(** * The /mcp request dispatcher of src/index.ts

    A shallow embedding of the Express handler [app.post('/mcp', ...)] and of
    the pieces of JavaScript it leans on: decoded JSON values, property
    access, truthiness, template-literal conversion, the two zod schemas, the
    [sessions] object with its prototype chain, and the single suspension
    point at the provider call. *)

From Stdlib Require Import ZArith String List Bool.
From Stdlib Require Import Floats.SpecFloat DecimalString.
From stdpp Require Import gmap strings.
Import ListNotations.

Open Scope string_scope.

(** ** JavaScript values *)

(** A JavaScript number is an IEEE-754 binary64 value. *)
Definition number : Set := spec_float.

(** The literal numbers of the source ([0] and [5000]). *)
Definition number_of_Z (z : Z) : number := binary_normalize 53 1024 z 0 false.

(** What [express.json()] decodes, plus [undefined] for a missing property. *)
#[warnings="-register-all"] Inductive value : Type :=
| VUndefined
| VNull
| VBool (b : bool)
| VNum (x : number)
| VStr (s : string)
| VArr (items : list value)
| VObj (fields : list (string * value)).

(** What a [throw] or a rejected promise carries: an instance of [Error]
    (Error, TypeError, ZodError, AxiosError: all have a [message]) or any
    other value. *)
Inductive thrown : Type :=
| Error_ (message : string)
| NotAnError (v : value).

Inductive outcome (A : Type) : Type :=
| Returned (a : A)
| Thrown (e : thrown).
Arguments Returned {A} a.
Arguments Thrown {A} e.

(** Sequencing: a throw skips the rest of the block. *)
#[global] Instance outcome_bind : MBind outcome := fun A B f o =>
  match o with
  | Returned a => f a
  | Thrown e => Thrown e
  end.

(** ** The zod schemas *)

#[warnings="-register-all"] Inductive zod : Type :=
| z_string
| z_number
| z_object (shape : list (string * zod))
| z_optional (inner : zod)
| z_describe (inner : zod) (description : string).

(** The faults the engine itself raises as a TypeError. *)
Inductive fault : Type :=
| destructure_nullish (v : value)   (* const { name } = undefined *)
| no_primitive                      (* `${ {toString: 1} }` *)
| property_of_undefined             (* undefined.initialized = true *)
| property_on_primitive.            (* true.initialized = true, strict mode *)

(** Texts that the engine and zod produce and the repository does not
    define.  Every theorem below holds whatever they are. *)
Record Runtime : Type := {
  Number_toString : number -> string;
  TypeError_message : fault -> string;
  ZodError_message : zod -> value -> string;
}.
(** X9. Once [fs.access] succeeds at the first location the alternatives
    are out of the picture, also when the file then cannot be read: JSON text
    is returned parsed; text that is not JSON is [Invalid JSON format]; a
    read error with code [ENOENT] is [Whois file not found]; any other plain
    read error is [Failed to read whois file] with the message of the
    error. *)
Theorem readWhoisFile_first_location (w : World) (filePath : string) (st : State) :
  fs_access w (fullPath w filePath) = None ->
  snd (readWhoisFile w filePath st)
  = {| events := events st ++ [EvAccess (fullPath w filePath);
                               EvReadFile (fullPath w filePath)];
       clock_reads := clock_reads st |}
  /\ (forall v, fs_readFile w (fullPath w filePath) = inr (JsonText v) ->
                fst (readWhoisFile w filePath st) = inr v)
  /\ (forall raw, fs_readFile w (fullPath w filePath) = inr (BadText raw) ->
                  fst (readWhoisFile w filePath st)
                  = inl (mkError ("Invalid JSON format in whois file: " +:+ filePath)))
  /\ (forall e, fs_readFile w (fullPath w filePath) = inl e ->
                exn_code e = Some "ENOENT" ->
                fst (readWhoisFile w filePath st)
                = inl (mkError ("Whois file not found: " +:+ filePath)))
  /\ (forall e, fs_readFile w (fullPath w filePath) = inl e ->
                exn_code e <> Some "ENOENT" -> exn_cls e = ClsError ->
                fst (readWhoisFile w filePath st)
                = inl (mkError ("Failed to read whois file " +:+ filePath +:+ ": "
                                +:+ message e))).
Proof.
  intros Hacc. rewrite (readWhoisFile_primary w filePath st Hacc), log_log.
  split; [reflexivity|]. cbn [fst].
  repeat split.
  - intros v ->. reflexivity.
  - intros raw ->. reflexivity.
  - intros e -> Hcode. rewrite bool_decide_eq_true_2 by exact Hcode. reflexivity.
  - intros e -> Hcode Hcls. rewrite bool_decide_eq_false_2 by exact Hcode.
    now rewrite Hcls.
Qed.

Lemma readWhoisFile_first_location_witness :
  let w := Examples.runner []
             [("/home/runner/work/repo/repo/.github/whois/a.b.json", BadText "oops")]
             None true in
  fst (readWhoisFile w "whois/a.b.json" initial)
  = inl (mkError ("Invalid JSON format in whois file: " +:+ "whois/a.b.json")).
Proof.
  intros w.
  apply (proj1 (proj2 (proj2 (readWhoisFile_first_location w "whois/a.b.json" initial
                                eq_refl))) "oops").
  reflexivity.
Defined.

(** X10. When [fs.access] fails at all three locations, [readWhoisFile]
    has made exactly these three calls, in order, and throws a plain [Error]
    whose message is the not-found message wrapped in the read-failure
    one. *)
Theorem readWhoisFile_nowhere (w : World) (filePath : string) (st : State) :
  (forall c, In c (candidates w filePath) -> fs_access w c <> None) ->
  readWhoisFile w filePath st
  = (inl (mkError ("Failed to read whois file " +:+ filePath +:+ ": "
                   +:+ "Whois file not found at any path: " +:+ filePath)),
     {| events := events st ++ map EvAccess (candidates w filePath);
        clock_reads := clock_reads st |}).
Proof.
  intros H. unfold candidates in *.
  assert (fs_access w (fullPath w filePath) <> None) as H0 by (apply H; simpl; auto).
  assert (fs_access w (altPath1 w filePath) <> None) as H1 by (apply H; simpl; auto).
  assert (fs_access w (altPath2 w filePath) <> None) as H2 by (apply H; simpl; auto).
  rewrite (readWhoisFile_alternatives w filePath st H0).
  unfold alternative, alternative_events.
  destruct (fs_access w (altPath1 w filePath)); [|congruence].
  destruct (fs_access w (altPath2 w filePath)); [|congruence].
  reflexivity.
Qed.
Lemma descendants_pair (d : gmap positive element) w ew i ei o eo :
  d !! w = Some ew → childNodes ew = [i; o] →
  d !! i = Some ei → childNodes ei = [] →
  d !! o = Some eo → childNodes eo = [] →
  descendants (size d) d w = [i; o].
Proof.
  intros Hw Hcw Hi Hci Ho Hco.
  pose proof (size_one d w (mk_is_Some _ _ Hw)) as Hs.
  destruct (size d) as [|f]; [lia|]. simpl. rewrite Hw, Hcw. simpl.
  by rewrite (descendants_childless f d i ei), (descendants_childless f d o eo).
Qed.

Lemma matchesTag_false_class d cls a e :
  managed d → d !! a = Some e →
  cls = NOISE_WRAPPER_CLASS ∨ cls = NOISE_OVERLAY_CLASS → cls ∈ className e →
  matchesTag d "img" a = false.
Proof.
  intros Hm Ha Hcls Hin. destruct (matchesTag d "img" a) eqn:E; [|done].
  apply matchesTag_true in E as (e' & He' & Ht).
  rewrite Ha in He'. injection He' as <-.
  destruct (mg_img d Hm a e Ha Ht) as (_ & Hw & Ho).
  by destruct Hcls as [->| ->].
Qed.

--- --- ---

# [Try it]
The answer must be the full listing, repeated word for word.

# [Solution to the exercise]
(** * The /mcp request dispatcher of src/index.ts

    A shallow embedding of the Express handler [app.post('/mcp', ...)] and of
    the pieces of JavaScript it leans on: decoded JSON values, property
    access, truthiness, template-literal conversion, the two zod schemas, the
    [sessions] object with its prototype chain, and the single suspension
    point at the provider call. *)

From Stdlib Require Import ZArith String List Bool.
From Stdlib Require Import Floats.SpecFloat DecimalString.
From stdpp Require Import gmap strings.
Import ListNotations.

Open Scope string_scope.

(** ** JavaScript values *)

(** A JavaScript number is an IEEE-754 binary64 value. *)
Definition number : Set := spec_float.

(** The literal numbers of the source ([0] and [5000]). *)
Definition number_of_Z (z : Z) : number := binary_normalize 53 1024 z 0 false.

(** What [express.json()] decodes, plus [undefined] for a missing property. *)
#[warnings="-register-all"] Inductive value : Type :=
| VUndefined
| VNull
| VBool (b : bool)
| VNum (x : number)
| VStr (s : string)
| VArr (items : list value)
| VObj (fields : list (string * value)).

(** What a [throw] or a rejected promise carries: an instance of [Error]
    (Error, TypeError, ZodError, AxiosError: all have a [message]) or any
    other value. *)
Inductive thrown : Type :=
| Error_ (message : string)
| NotAnError (v : value).

Inductive outcome (A : Type) : Type :=
| Returned (a : A)
| Thrown (e : thrown).
Arguments Returned {A} a.
Arguments Thrown {A} e.

(** Sequencing: a throw skips the rest of the block. *)
#[global] Instance outcome_bind : MBind outcome := fun A B f o =>
  match o with
  | Returned a => f a
  | Thrown e => Thrown e
  end.

(** ** The zod schemas *)

#[warnings="-register-all"] Inductive zod : Type :=
| z_string
| z_number
| z_object (shape : list (string * zod))
| z_optional (inner : zod)
| z_describe (inner : zod) (description : string).

(** The faults the engine itself raises as a TypeError. *)
Inductive fault : Type :=
| destructure_nullish (v : value)   (* const { name } = undefined *)
| no_primitive                      (* `${ {toString: 1} }` *)
| property_of_undefined             (* undefined.initialized = true *)
| property_on_primitive.            (* true.initialized = true, strict mode *)

(** Texts that the engine and zod produce and the repository does not
    define.  Every theorem below holds whatever they are. *)
Record Runtime : Type := {
  Number_toString : number -> string;
  TypeError_message : fault -> string;
  ZodError_message : zod -> value -> string;
}.
(** X9. Once [fs.access] succeeds at the first location the alternatives
    are out of the picture, also when the file then cannot be read: JSON text
    is returned parsed; text that is not JSON is [Invalid JSON format]; a
    read error with code [ENOENT] is [Whois file not found]; any other plain
    read error is [Failed to read whois file] with the message of the
    error. *)
Theorem readWhoisFile_first_location (w : World) (filePath : string) (st : State) :
  fs_access w (fullPath w filePath) = None ->
  snd (readWhoisFile w filePath st)
  = {| events := events st ++ [EvAccess (fullPath w filePath);
                               EvReadFile (fullPath w filePath)];
       clock_reads := clock_reads st |}
  /\ (forall v, fs_readFile w (fullPath w filePath) = inr (JsonText v) ->
                fst (readWhoisFile w filePath st) = inr v)
  /\ (forall raw, fs_readFile w (fullPath w filePath) = inr (BadText raw) ->
                  fst (readWhoisFile w filePath st)
                  = inl (mkError ("Invalid JSON format in whois file: " +:+ filePath)))
  /\ (forall e, fs_readFile w (fullPath w filePath) = inl e ->
                exn_code e = Some "ENOENT" ->
                fst (readWhoisFile w filePath st)
                = inl (mkError ("Whois file not found: " +:+ filePath)))
  /\ (forall e, fs_readFile w (fullPath w filePath) = inl e ->
                exn_code e <> Some "ENOENT" -> exn_cls e = ClsError ->
                fst (readWhoisFile w filePath st)
                = inl (mkError ("Failed to read whois file " +:+ filePath +:+ ": "
                                +:+ message e))).
Proof.
  intros Hacc. rewrite (readWhoisFile_primary w filePath st Hacc), log_log.
  split; [reflexivity|]. cbn [fst].
  repeat split.
  - intros v ->. reflexivity.
  - intros raw ->. reflexivity.
  - intros e -> Hcode. rewrite bool_decide_eq_true_2 by exact Hcode. reflexivity.
  - intros e -> Hcode Hcls. rewrite bool_decide_eq_false_2 by exact Hcode.
    now rewrite Hcls.
Qed.

Lemma readWhoisFile_first_location_witness :
  let w := Examples.runner []
             [("/home/runner/work/repo/repo/.github/whois/a.b.json", BadText "oops")]
             None true in
  fst (readWhoisFile w "whois/a.b.json" initial)
  = inl (mkError ("Invalid JSON format in whois file: " +:+ "whois/a.b.json")).
Proof.
  intros w.
  apply (proj1 (proj2 (proj2 (readWhoisFile_first_location w "whois/a.b.json" initial
                                eq_refl))) "oops").
  reflexivity.
Defined.

(** X10. When [fs.access] fails at all three locations, [readWhoisFile]
    has made exactly these three calls, in order, and throws a plain [Error]
    whose message is the not-found message wrapped in the read-failure
    one. *)
Theorem readWhoisFile_nowhere (w : World) (filePath : string) (st : State) :
  (forall c, In c (candidates w filePath) -> fs_access w c <> None) ->
  readWhoisFile w filePath st
  = (inl (mkError ("Failed to read whois file " +:+ filePath +:+ ": "
                   +:+ "Whois file not found at any path: " +:+ filePath)),
     {| events := events st ++ map EvAccess (candidates w filePath);
        clock_reads := clock_reads st |}).
Proof.
  intros H. unfold candidates in *.
  assert (fs_access w (fullPath w filePath) <> None) as H0 by (apply H; simpl; auto).
  assert (fs_access w (altPath1 w filePath) <> None) as H1 by (apply H; simpl; auto).
  assert (fs_access w (altPath2 w filePath) <> None) as H2 by (apply H; simpl; auto).
  rewrite (readWhoisFile_alternatives w filePath st H0).
  unfold alternative, alternative_events.
  destruct (fs_access w (altPath1 w filePath)); [|congruence].
  destruct (fs_access w (altPath2 w filePath)); [|congruence].
  reflexivity.
Qed.
Lemma descendants_pair (d : gmap positive element) w ew i ei o eo :
  d !! w = Some ew → childNodes ew = [i; o] →
  d !! i = Some ei → childNodes ei = [] →
  d !! o = Some eo → childNodes eo = [] →
  descendants (size d) d w = [i; o].
Proof.
  intros Hw Hcw Hi Hci Ho Hco.
  pose proof (size_one d w (mk_is_Some _ _ Hw)) as Hs.
  destruct (size d) as [|f]; [lia|]. simpl. rewrite Hw, Hcw. simpl.
  by rewrite (descendants_childless f d i ei), (descendants_childless f d o eo).
Qed.

Lemma matchesTag_false_class d cls a e :
  managed d → d !! a = Some e →
  cls = NOISE_WRAPPER_CLASS ∨ cls = NOISE_OVERLAY_CLASS → cls ∈ className e →
  matchesTag d "img" a = false.
Proof.
  intros Hm Ha Hcls Hin. destruct (matchesTag d "img" a) eqn:E; [|done].
  apply matchesTag_true in E as (e' & He' & Ht).
  rewrite Ha in He'. injection He' as <-.
  destruct (mg_img d Hm a e Ha Ht) as (_ & Hw & Ho).
  by destruct Hcls as [->| ->].
Qed.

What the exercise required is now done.